(* ===== verification/Cache.v ===== *)
(** * The LRU cache

    [util/cache.cc]: the hash table of handles, a shard with its two lists and
    reference counts, and the sharded cache.

    A handle lives at an address of [heap], and reading through an address
    that is not there is [None].  A chain of [next_hash] pointers, and a
    circular list without its dummy head, is the list of the addresses it
    visits; the front of [lru_] is the oldest entry.  [alloc] is [malloc], and
    [deleted] records the calls of the deleters. *)

From S2P Require Import Prelude Status Coding Comparator Bloom.

Module LRU.

(** ** Definitions *)

Section cache.
Context {V : Type} (alloc : gset Z -> Z).

(** [LRUHandle]. *)
Record LRUHandle := MkHandle { value : V; charge : Z; in_cache : bool; refs : Z; hash : Z; key : bytes }.

Abbreviation heap_t := (gmap Z LRUHandle).

Definition set_refs (e : LRUHandle) (r : Z) : LRUHandle :=
  MkHandle (value e) (charge e) (in_cache e) r (hash e) (key e).

Definition set_in_cache (e : LRUHandle) (b : bool) : LRUHandle :=
  MkHandle (value e) (charge e) b (refs e) (hash e) (key e).

(** *** [HandleTable] *)

Record HandleTable := MkTable { length_ : Z; elems_ : Z; list_ : list (list Z) }.

(** The walk along a chain: the position of the slot. *)
Fixpoint find_slot (heap : heap_t) (l : list Z) (k : bytes) (h : Z) : option nat :=
  match l with
  | [] => Some O
  | a :: l' =>
      e ← heap !! a;
      if negb (hash e =? h) || negb (slice_eqb k (key e)) then S <$> find_slot heap l' k h else Some O
  end.

(** The bucket, its chain, and the position of the slot. *)
Definition FindPointer (heap : heap_t) (t : HandleTable) (k : bytes) (h : Z) : option (nat * list Z * nat) :=
  let i := Z.to_nat (Z.land h (length_ t - 1)) in
  l ← list_ t !! i;
  j ← find_slot heap l k h;
  Some (i, l, j).

Definition Table_Lookup (heap : heap_t) (t : HandleTable) (k : bytes) (h : Z) : option (option Z) :=
  '(_, l, j) ← FindPointer heap t k h; Some (l !! j).

(** The loop that doubles [new_length]. *)
Fixpoint new_length (fuel : nat) (n elems : Z) : option Z :=
  if n <? elems then match fuel with O => None | S fuel' => new_length fuel' (u32 (n * 2)) elems end else Some n.

(** A handle is put at the front of its new chain. *)
Definition rehash (heap : heap_t) (n : Z) (lists : list (list Z)) (a : Z) : option (list (list Z)) :=
  e ← heap !! a;
  let i := Z.to_nat (Z.land (hash e) (n - 1)) in
  l ← lists !! i;
  Some (<[i := a :: l]> lists).

Fixpoint rehash_all (heap : heap_t) (n : Z) (lists : list (list Z)) (l : list Z) : option (list (list Z)) :=
  match l with
  | [] => Some lists
  | a :: l' => lists ← rehash heap n lists a; rehash_all heap n lists l'
  end.

Definition Resize (heap : heap_t) (t : HandleTable) : option HandleTable :=
  n ← new_length 32 4 (elems_ t);
  lists ← rehash_all heap n (replicate (Z.to_nat n) []) (concat (list_ t));
  Some (MkTable n (elems_ t) lists).

(** What the constructor's call of [Resize] makes. *)
Definition HandleTable_new : HandleTable := MkTable 4 0 (replicate 4 []).

(** [Insert], with the handle that was replaced. *)
Definition Table_Insert (heap : heap_t) (t : HandleTable) (a : Z) : option (option Z * HandleTable) :=
  e ← heap !! a;
  '(i, l, j) ← FindPointer heap t (key e) (hash e);
  let lists := <[i := take j l ++ a :: drop (S j) l]> (list_ t) in
  match l !! j with
  | Some old => Some (Some old, MkTable (length_ t) (elems_ t) lists)
  | None =>
      let t := MkTable (length_ t) (u32 (elems_ t + 1)) lists in
      t ← (if length_ t <? elems_ t then Resize heap t else Some t);
      Some (None, t)
  end.

Definition Table_Remove (heap : heap_t) (t : HandleTable) (k : bytes) (h : Z) : option (option Z * HandleTable) :=
  '(i, l, j) ← FindPointer heap t k h;
  match l !! j with
  | Some a => Some (Some a, MkTable (length_ t) (u32 (elems_ t - 1)) (<[i := take j l ++ drop (S j) l]> (list_ t)))
  | None => Some (None, t)
  end.

(** *** [LRUCache] *)

Record LRUCache := MkCache {
  capacity_ : Z; usage_ : Z; lru_ : list Z; in_use_ : list Z; table_ : HandleTable;
  heap : heap_t; deleted : list (bytes * V) }.

Definition LRUCache_new (capacity : Z) : LRUCache := MkCache capacity 0 [] [] HandleTable_new ∅ [].

Definition set_heap (c : LRUCache) (h : heap_t) : LRUCache :=
  MkCache (capacity_ c) (usage_ c) (lru_ c) (in_use_ c) (table_ c) h (deleted c).

Definition set_lists (c : LRUCache) (lru in_use : list Z) : LRUCache :=
  MkCache (capacity_ c) (usage_ c) lru in_use (table_ c) (heap c) (deleted c).

Definition set_table (c : LRUCache) (t : HandleTable) : LRUCache :=
  MkCache (capacity_ c) (usage_ c) (lru_ c) (in_use_ c) t (heap c) (deleted c).

Definition set_usage (c : LRUCache) (u : Z) : LRUCache :=
  MkCache (capacity_ c) u (lru_ c) (in_use_ c) (table_ c) (heap c) (deleted c).

(** [LRU_Remove]: the handle is unlinked from the list it is in. *)
Definition LRU_Remove (c : LRUCache) (a : Z) : option LRUCache :=
  if bool_decide (a ∈ lru_ c) then Some (set_lists c (filter (fun x => x <> a) (lru_ c)) (in_use_ c))
  else if bool_decide (a ∈ in_use_ c) then Some (set_lists c (lru_ c) (filter (fun x => x <> a) (in_use_ c)))
  else None.

(** [LRU_Append] to [lru_] and to [in_use_]. *)
Definition append_lru (c : LRUCache) (a : Z) : LRUCache := set_lists c (lru_ c ++ [a]) (in_use_ c).
Definition append_in_use (c : LRUCache) (a : Z) : LRUCache := set_lists c (lru_ c) (in_use_ c ++ [a]).

Definition Ref (c : LRUCache) (a : Z) : option LRUCache :=
  e ← heap c !! a;
  c ← (if (refs e =? 1) && in_cache e then c ← LRU_Remove c a; Some (append_in_use c a) else Some c);
  Some (set_heap c (<[a := set_refs e (u32 (refs e + 1))]> (heap c))).

Definition Unref (c : LRUCache) (a : Z) : option LRUCache :=
  e ← heap c !! a;
  let r := u32 (refs e - 1) in
  let c := set_heap c (<[a := set_refs e r]> (heap c)) in
  if r =? 0 then
    Some (MkCache (capacity_ c) (usage_ c) (lru_ c) (in_use_ c) (table_ c) (delete a (heap c))
            (deleted c ++ [(key e, value e)]))
  else if in_cache e && (r =? 1) then c ← LRU_Remove c a; Some (append_lru c a)
  else Some c.

Definition FinishErase (c : LRUCache) (e : option Z) : option LRUCache :=
  match e with
  | None => Some c
  | Some a =>
      c ← LRU_Remove c a;
      e ← heap c !! a;
      let c := set_heap c (<[a := set_in_cache e false]> (heap c)) in
      Unref (set_usage c (u64 (usage_ c - charge e))) a
  end.

Definition LRU_Lookup (c : LRUCache) (k : bytes) (h : Z) : option (option Z * LRUCache) :=
  found ← Table_Lookup (heap c) (table_ c) k h;
  match found with
  | None => Some (None, c)
  | Some a => c ← Ref c a; Some (Some a, c)
  end.

Definition LRU_Release (c : LRUCache) (a : Z) : option LRUCache := Unref c a.

(** The removal of the oldest entry, in the loops of [Insert] and [Prune]. *)
Definition evict (c : LRUCache) (a : Z) : option LRUCache :=
  e ← heap c !! a;
  '(removed, t) ← Table_Remove (heap c) (table_ c) (key e) (hash e);
  FinishErase (set_table c t) removed.

Fixpoint evict_loop (fuel : nat) (c : LRUCache) : option LRUCache :=
  match lru_ c with
  | a :: _ =>
      if capacity_ c <? usage_ c then
        match fuel with O => None | S fuel' => c ← evict c a; evict_loop fuel' c end
      else Some c
  | [] => Some c
  end.

Fixpoint prune_loop (fuel : nat) (c : LRUCache) : option LRUCache :=
  match lru_ c with
  | a :: _ => match fuel with O => None | S fuel' => c ← evict c a; prune_loop fuel' c end
  | [] => Some c
  end.

(** The part of [Insert] before the loop; [a] is the new handle. *)
Definition insert_entry (c : LRUCache) (a : Z) (k : bytes) (h : Z) (v : V) (chg : Z) : option LRUCache :=
  if 0 <? capacity_ c then
    let c := append_in_use (set_heap c (<[a := MkHandle v chg true 2 h k]> (heap c))) a in
    let c := set_usage c (u64 (usage_ c + chg)) in
    '(old, t) ← Table_Insert (heap c) (table_ c) a;
    FinishErase (set_table c t) old
  else Some (set_heap c (<[a := MkHandle v chg false 1 h k]> (heap c))).

Definition LRU_Insert (c : LRUCache) (k : bytes) (h : Z) (v : V) (chg : Z) : option (Z * LRUCache) :=
  let a := alloc (dom (heap c)) in
  c ← insert_entry c a k h v chg;
  c ← evict_loop (length (lru_ c)) c;
  Some (a, c).

Definition LRU_Erase (c : LRUCache) (k : bytes) (h : Z) : option LRUCache :=
  '(removed, t) ← Table_Remove (heap c) (table_ c) k h;
  FinishErase (set_table c t) removed.

Definition LRU_Prune (c : LRUCache) : option LRUCache := prune_loop (length (lru_ c)) c.

(** The destructor's loop over [lru_]. *)
Fixpoint delete_all (c : LRUCache) (l : list Z) : option LRUCache :=
  match l with
  | [] => Some c
  | a :: l' =>
      e ← heap c !! a;
      c ← Unref (set_heap c (<[a := set_in_cache e false]> (heap c))) a;
      delete_all c l'
  end.

Definition LRUCache_delete (c : LRUCache) : option LRUCache := delete_all c (lru_ c).

Definition TotalCharge (c : LRUCache) : Z := usage_ c.

(** *** [ShardedLRUCache] *)

Definition kNumShardBits : Z := 4.
Definition kNumShards : Z := Z.shiftl 1 kNumShardBits.

Record ShardedLRUCache := MkSharded { shard_ : list LRUCache; last_id_ : Z }.

Definition HashSlice (s : bytes) : Z := Hash s 0.

Definition Shard (h : Z) : Z := Z.shiftr h (32 - kNumShardBits).

Definition ShardedLRUCache_new (capacity : Z) : ShardedLRUCache :=
  let per_shard := u64 (capacity + (kNumShards - 1)) / kNumShards in
  MkSharded (replicate (Z.to_nat kNumShards) (LRUCache_new per_shard)) 0.

(** An operation on one shard. *)
Definition on_shard {R : Type} (c : ShardedLRUCache) (h : Z) (f : LRUCache -> option (R * LRUCache))
    : option (R * ShardedLRUCache) :=
  let i := Z.to_nat (Shard h) in
  s ← shard_ c !! i;
  '(r, s) ← f s;
  Some (r, MkSharded (<[i := s]> (shard_ c)) (last_id_ c)).

Definition without_result {R : Type} (x : option (R * ShardedLRUCache)) : option ShardedLRUCache := snd <$> x.

(** A handle is its shard's number with its address. *)
Definition Sharded_Insert (c : ShardedLRUCache) (k : bytes) (v : V) (chg : Z) : option ((Z * Z) * ShardedLRUCache) :=
  let h := HashSlice k in
  on_shard c h (fun s => '(a, s) ← LRU_Insert s k h v chg; Some ((h, a), s)).

Definition Sharded_Lookup (c : ShardedLRUCache) (k : bytes) : option (option (Z * Z) * ShardedLRUCache) :=
  let h := HashSlice k in
  on_shard c h (fun s => '(r, s) ← LRU_Lookup s k h; Some (option_map (pair h) r, s)).

Definition Sharded_Release (c : ShardedLRUCache) (handle : Z * Z) : option ShardedLRUCache :=
  without_result (on_shard c handle.1 (fun s => s ← LRU_Release s handle.2; Some (tt, s))).

Definition Sharded_Erase (c : ShardedLRUCache) (k : bytes) : option ShardedLRUCache :=
  let h := HashSlice k in
  without_result (on_shard c h (fun s => s ← LRU_Erase s k h; Some (tt, s))).

Definition Sharded_Value (c : ShardedLRUCache) (handle : Z * Z) : option V :=
  s ← shard_ c !! Z.to_nat (Shard handle.1);
  value <$> heap s !! handle.2.

Definition NewId (c : ShardedLRUCache) : Z * ShardedLRUCache :=
  let id := u64 (last_id_ c + 1) in (id, MkSharded (shard_ c) id).

Definition Sharded_Prune (c : ShardedLRUCache) : option ShardedLRUCache :=
  l ← mapM LRU_Prune (shard_ c); Some (MkSharded l (last_id_ c)).

Definition Sharded_TotalCharge (c : ShardedLRUCache) : Z :=
  foldl (fun total s => u64 (total + TotalCharge s)) 0 (shard_ c).

End cache.
End LRU.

● **What you have to do**: Retype the entries above exactly, but only from the line containing "(** The destructor's loop over [lru_]. *)" through the line containing "c ← Unref (set_heap", both included.

● **Final answer**:
(** The destructor's loop over [lru_]. *)
Fixpoint delete_all (c : LRUCache) (l : list Z) : option LRUCache :=
  match l with
  | [] => Some c
  | a :: l' =>
      e ← heap c !! a;
      c ← Unref (set_heap c (<[a := set_in_cache e false]> (heap c))) a;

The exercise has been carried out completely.